A2.1: Our work proposes to learn an effective representation of ECG signals with the help of diagnostic reports. During the pre-training process, we conducted Deep ECG-report Interaction to train the model to learn effective representation with more clinical cardiac information. After that, the model can be used to learn a representation of ECG signals without report. ECG classification and report generation are the downstream tasks we conduct to verify the ability of our DERI to learn ECG representation. Therefore, our method is a total representation learning model that fits perfectly with the scope of the International Conference on Learning Representations.

Q2.2: Is it possible to disclose what the electrocardiogram reports used as training data in this study are specifically like? Was it verified how diverse the content of these reports is in terms of natural language?
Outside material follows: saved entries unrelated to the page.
(** What was posted for the network thread since: copies of [message] only. *)
Definition posted (s : St X) : list (Z * string) := postedSends (udp (multi_of s)).
Definition posts (message : string) (s s' : St X) : Prop :=
  exists q, posted s' = posted s ++ q /\ Forall (fun x => x.2 = message) q.
#[local] Instance posts_refl m : Reflexive (posts m).
Proof using. intros s. exists []. by rewrite app_nil_r. Qed.
#[local] Instance posts_trans m : Transitive (posts m).
Proof using.
  intros s1 s2 s3 (q & E1 & H1') (r & E2 & H2'). exists (q ++ r). rewrite E2, E1, <- app_assoc.
  split; [done|]. by apply Forall_app.
Qed.
Lemma posts_same m s s' : posted s' = posted s -> posts m s s'.
Proof using. intros E. exists []. by rewrite app_nil_r. Qed.
Lemma posts_reading {A} m (f : N -> A) : respects (posts m) (read_world (reading f)).
Proof using.
  intros s a s' E. apply reading_multi in E as [_ E]. apply posts_same. unfold posted. by rewrite E.
Qed.
Lemma posts_get {A} m (f : St X -> A) : respects (posts m) (gets f).
Proof using. intros s a s' E. run E. by apply posts_same. Qed.
Lemma posts_mod m f :
  (forall x, postedSends (udp (f x)) = postedSends (udp x)) -> respects (posts m) (mod_multi f).
Proof using.
  intros Hf s [] s' E. apply mod_multi_of in E. apply posts_same. unfold posted. by rewrite E, Hf.
Qed.
Lemma killEndpoint_posted walk rnd now m m' :
  killEndpoint walk rnd now m = Ok m' -> postedSends (udp m') = postedSends (udp m).
Proof using.
  unfold killEndpoint. destruct (negb _); destruct (draw_from _ _) as [e|]; try done;
    cbn [obind]; by intros [= <-].
Qed.
Ltac posts_tac :=
  repeat first
    [ apply respects_bind; [apply _| |intros]
    | apply posts_reading | apply posts_get | by apply posts_mod | apply respects_ret, _
    | match goal with |- respects _ (if ?b then _ else _) => destruct b end ].
Lemma posts_startUnreplied m : respects (posts m) startUnreplied.
Proof using. unfold startUnreplied, time_now, get_multi, get_part. posts_tac. Qed.
Lemma posts_update m : respects (posts m) update.
Proof using.
  unfold update, time_now, get_multi, get_part.
  apply respects_bind; [apply _|apply posts_get|intros u].
  destruct (_ =? _); [apply respects_ret, _|].
  apply respects_bind; [apply _|apply posts_reading|intros now].
  destruct (_ <? _); [|apply respects_ret, _]. intros s [] s' E. unfold multi_killEndpoint in E. apply bind_ok in E as (x & s1 & E1 & E).
  apply get_multi_of in E1 as [-> ->]. apply bind_ok in E as (w & s1 & E1 & E).
  apply reading_multi in E1 as [_ E1]. apply bind_ok in E as (r & s2 & E2 & E).
  apply reading_multi in E2 as [_ E2]. apply bind_ok in E as (t & s3 & E3 & E).
  apply reading_multi in E3 as [_ E3]. destruct (killEndpoint _ _ _ _) as [m'|] eqn:Ek; [|done].
  apply mod_multi_of in E. apply killEndpoint_posted in Ek. apply posts_same. unfold posted.
  by rewrite E, Ek.
Qed.
Lemma multi_send_posts m : respects (posts m) (multi_send m).
Proof using.
  unfold multi_send, time_now, get_multi, get_part.
  apply respects_bind; [apply _|apply posts_startUnreplied|intros _].
  apply respects_bind; [apply _|apply posts_reading|intros t].
  apply respects_bind; [apply _|apply posts_get|intros u].
  apply respects_bind; [apply _| |intros _].
  { destruct (negb _); [|apply respects_ret, _]. apply respects_bind; [apply _|apply posts_reading|intros t'].
    apply respects_bind; [apply _|by apply posts_mod|intros _]. apply posts_update. }
  apply respects_bind; [apply _| |intros _; apply posts_startUnreplied].
  intros s [] s' (t1 & t2 & q & _ & Hu & Hq)%udp_send_spec. exists q.
  assert (posted s' = posted s ++ q) as -> by (exact (f_equal postedSends Hu)). split; [done|].
  apply Forall_forall. intros x Hx. apply (list_elem_of_fmap_2 snd) in Hx. unfold fmap in Hx.
  change (list_fmap _ _ snd q) with (map snd q) in Hx. rewrite Hq in Hx.
  destruct (_ <? _); [by apply elem_of_nil in Hx|]. destruct (doubleSends _); set_solver.
Qed.

Context {OL : OracleLaws}.

Lemma multi_killEndpoint_of s s' :
  endpoints_inv (multi_of s) -> multi_killEndpoint s = Ok (tt, s') ->
  endpoints_inv (multi_of s') /\ bannedEndpoints (multi_of s') = bannedEndpoints (multi_of s) /\
  known (multi_of s') = known (multi_of s) /\
  (alternativeEndpoints (multi_of s) <> ∅ ->
     active (multi_of s') ∈ alternativeEndpoints (multi_of s)).
Proof using OL.
  intros Hi E. unfold multi_killEndpoint in E.
  apply bind_ok in E as (m & s1 & E1 & E). apply get_multi_of in E1 as [-> ->].
  apply bind_ok in E as (w & s1 & E1 & E). apply reading_multi in E1 as [-> E1].
  apply bind_ok in E as (r & s2 & E2 & E). apply reading_multi in E2 as [-> E2].
  apply bind_ok in E as (t & s3 & E3 & E). apply reading_multi in E3 as [-> E3].
  destruct (killEndpoint_spec (o_set_order (tick (world s))) (fun X => o_set_order_perm _ _ X)
    (o_rand (tick (world s1))) (o_time (tick (world s2))) (multi_of s) Hi)
    as (m' & Em & Hi' & Hb & Hk & Ha & _).
  rewrite Em in E. apply mod_multi_of in E. rewrite E. auto.
Qed.

Lemma startUnreplied_of s s' :
  startUnreplied s = Ok (tt, s') ->
  (lastUnrepliedSendTime (multi_of s) <> 0 /\ multi_of s' = multi_of s) \/
  (lastUnrepliedSendTime (multi_of s) = 0 /\
    exists n, multi_of s' = set_unreplied (o_time n) (multi_of s)).
Proof using.
  unfold startUnreplied. intros (m & s1 & E1 & E)%bind_ok. apply get_multi_of in E1 as [-> ->].
  destruct (Z.eqb_spec (lastUnrepliedSendTime (multi_of s)) 0); [|run E; left; by split].
  apply bind_ok in E as (t & s1 & E1 & E). apply reading_multi in E1 as [-> E1].
  apply mod_multi_of in E. right. split; [done|]. exists (tick (world s)). by rewrite E, E1.
Qed.

Lemma update_of s s' :
  endpoints_inv (multi_of s) -> update s = Ok (tt, s') ->
  multi_of s' = multi_of s \/
  (lastUnrepliedSendTime (multi_of s) <> 0 /\
   (exists n, lastUnrepliedSendOrKillTime (multi_of s) + 5 < o_time n) /\
   endpoints_inv (multi_of s') /\ bannedEndpoints (multi_of s') = bannedEndpoints (multi_of s) /\
   known (multi_of s') = known (multi_of s) /\
   (alternativeEndpoints (multi_of s) <> ∅ ->
      active (multi_of s') ∈ alternativeEndpoints (multi_of s))).
Proof using OL.
  intros Hi. unfold update. intros (m & s1 & E1 & E)%bind_ok. apply get_multi_of in E1 as [-> ->].
  destruct (Z.eqb_spec (lastUnrepliedSendTime (multi_of s)) 0); [run E; by left|].
  apply bind_ok in E as (t & s1 & E1 & E). apply reading_multi in E1 as [-> E1].
  destruct (Z.ltb_spec (lastUnrepliedSendOrKillTime (multi_of s) + 5) (o_time (tick (world s))));
    [|run E; by left].
  right. apply multi_killEndpoint_of in E as (Hi' & Hb & Hk & Ha); [|by rewrite E1].
  rewrite E1 in *. split; [done|]. split; [by eexists|]. auto.
Qed.

Lemma endpoints_inv_same m m' :
  active m' = active m -> alternativeEndpoints m' = alternativeEndpoints m ->
  deadEndpoints m' = deadEndpoints m -> endpoints_inv m ->
  endpoints_inv m' /\ known m' = known m.
Proof using.
  unfold known. intros Ha Hb Hd []. split; [split|]; rewrite ?Ha, ?Hb, ?Hd; done.
Qed.

(** Failover.  Sending keeps the endpoints known and their bookkeeping.  While
    the clock reads [t], it changes the endpoint in use only when a send has been
    without a reply, the endpoint has been in use for more than five seconds of
    it, and the second is a new one; it then moves to an alternative if there is
    one. *)
Theorem failover msg t s s' :
  (forall n, o_time n = t) -> endpoints_inv (multi_of s) -> multi_send msg s = Ok (tt, s') ->
  endpoints_inv (multi_of s') /\ known (multi_of s') = known (multi_of s) /\
  bannedEndpoints (multi_of s') = bannedEndpoints (multi_of s) /\
  (active (multi_of s') <> active (multi_of s) ->
     lastUnrepliedSendTime (multi_of s) <> 0 /\ lastUpdateTime (multi_of s) <> t /\
     lastUnrepliedSendOrKillTime (multi_of s) + 5 < t /\
     (alternativeEndpoints (multi_of s) <> ∅ ->
        active (multi_of s') ∈ alternativeEndpoints (multi_of s))).
Proof using OL.
  intros Ht Hi E. unfold multi_send in E.
  apply bind_ok in E as ([] & s1 & E1 & E). apply startUnreplied_of in E1.
  apply bind_ok in E as (now & s2 & E2 & E). apply reading_multi in E2 as [-> E2].
  apply bind_ok in E as (m & s3 & E3 & E). apply get_multi_of in E3 as [-> ->].
  apply bind_ok in E as ([] & s3 & E3 & E). apply bind_ok in E as ([] & s4 & E4 & E5).
  apply same_endpoints_udp_send in E4 as (u & E4 & Hu). apply startUnreplied_of in E5.
  (* the last two steps leave the endpoints alone *)
  assert (active (multi_of s') = active (multi_of s3) /\
    alternativeEndpoints (multi_of s') = alternativeEndpoints (multi_of s3) /\
    deadEndpoints (multi_of s') = deadEndpoints (multi_of s3) /\
    bannedEndpoints (multi_of s') = bannedEndpoints (multi_of s3)) as (A1 & A2 & A3 & A4).
  { destruct E5 as [(_ & ->)|(_ & n & ->)]; rewrite E4; unfold active; by simpl. }
  (* so does the first *)
  assert (active (multi_of s2) = active (multi_of s) /\
    alternativeEndpoints (multi_of s2) = alternativeEndpoints (multi_of s) /\
    deadEndpoints (multi_of s2) = deadEndpoints (multi_of s) /\
    bannedEndpoints (multi_of s2) = bannedEndpoints (multi_of s) /\
    lastUpdateTime (multi_of s2) = lastUpdateTime (multi_of s) /\
    (lastUnrepliedSendTime (multi_of s) <> 0 -> multi_of s2 = multi_of s) /\
    (lastUnrepliedSendTime (multi_of s) = 0 -> lastUnrepliedSendOrKillTime (multi_of s2) = t))
    as (B1 & B2 & B3 & B4 & B5 & B6 & B7).
  { rewrite E2. destruct E1 as [(Hz & ->)|(Hz & n & ->)]; repeat (split; [done|]); [done|].
    intros _. simpl. apply Ht. }
  destruct (endpoints_inv_same _ _ B1 B2 B3 Hi) as [Hi2 Hk2].
  (* the step in between moves on or leaves the endpoints alone *)
  assert (endpoints_inv (multi_of s3) /\ known (multi_of s3) = known (multi_of s2) /\
    bannedEndpoints (multi_of s3) = bannedEndpoints (multi_of s2) /\
    (active (multi_of s3) <> active (multi_of s2) ->
      lastUpdateTime (multi_of s2) <> t /\ lastUnrepliedSendOrKillTime (multi_of s2) + 5 < t /\
      (alternativeEndpoints (multi_of s2) <> ∅ ->
         active (multi_of s3) ∈ alternativeEndpoints (multi_of s2))))
    as (Hi3 & Hk3 & Hb3 & Ha3).
  { rewrite Ht in E3. destruct (Z.eqb_spec t (lastUpdateTime (multi_of s2))) as [Hl|Hl]; simpl in E3.
    { run E3. by repeat (split; [done|]). }
    apply bind_ok in E3 as (t' & s5 & E6 & E3). apply reading_multi in E6 as [-> E6].
    apply bind_ok in E3 as ([] & s6 & E7 & E3). apply mod_multi_of in E7. rewrite E6 in E7.
    assert (endpoints_inv (multi_of s6)) as Hi6 by (rewrite E7; by destruct Hi2).
    apply update_of in E3; [|done]. rewrite E7 in E3.
    destruct E3 as [-> |(Hz & (n & Hn) & Hi3 & Hb3 & Hk3 & Ha3)].
    - split; [by destruct Hi2|]. by repeat (split; [done|]).
    - split; [done|]. split; [done|]. split; [done|]. intros _. rewrite (Ht n) in Hn.
      split; [congruence|]. split; [exact Hn|exact Ha3]. }
  destruct (endpoints_inv_same _ _ A1 A2 A3 Hi3) as [Hi' Hk'].
  split; [done|]. split; [congruence|]. split; [congruence|]. rewrite A1, <- B1, <- B2, <- B5.
  intros Hne. destruct (Ha3 Hne) as (Hn1 & Hn2 & Hn3).
  destruct (Z.eq_dec (lastUnrepliedSendTime (multi_of s)) 0) as [Hz|Hz].
  - rewrite B7 in Hn2 by done. lia.
  - split; [done|]. split; [done|]. rewrite <- (B6 Hz). by split.
Qed.
End Methods.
A2.2: Actually, we have provided some example samples of the diagnostic reports used as training data in the supplement, including short reports, medium reports, and long reports, which are also shown below:

Short report: sinus bradycardia. prolonged qt interval. borderline ecg.\

Medium report: sinus rhythm. poor r wave progression - probable normal variant. inferior st-t changes may be due to myocardial ischemia.

Long report: sinus bradycardia. prolonged qt interval. possible anterior infarct - age undetermined. lateral t wave changes may be due to myocardial ischemia. abnormal ecg.

To verify how diverse the content of these reports is in terms of natural language, we conduct a statistical analysis on the reports of MIMIC-ECG, which calculated the counts of each word on all reports, and rare word count, TTR and Herdan’s C of each report. Since there are 771,693 reports and the average sentence has 14 words, we consider rare words that appear no more than 0.1% of the total number of reports (771). Based on the rare word count, we calculate the TTR and Herdan’s C of each report as below:

$TTR = \frac{Rare Word Count}{Report Word Count}$

$TTR = \frac{log(Rare Word Count)}{log(Report Word Count)}$

Here, TTR is the ratio of the number of rare words (types) to the total number of words (order), reflecting the diversity of the text. A higher TTR indicates higher lexical diversity and less lexical repetition. Herdan's C reflects the lexical diversity of a text by calculating the logarithmic ratio of the number of rare words in the text to the total number of words. The results are shown below:

We also find that there are 818 different words used in these reports while 486 words are regarded as rare words. Moreover, there are 40 words that appear only once in all reports while 110 words that appear less than 10 times in all reports. However, our distribution shift experiments show that our DERI method will not be limited by the scope and the bias of the report used in pre-training since it performs well for samples without reports.

We hope our response has addressed all concerns. We would greatly appreciate any further constructive comments or discussions.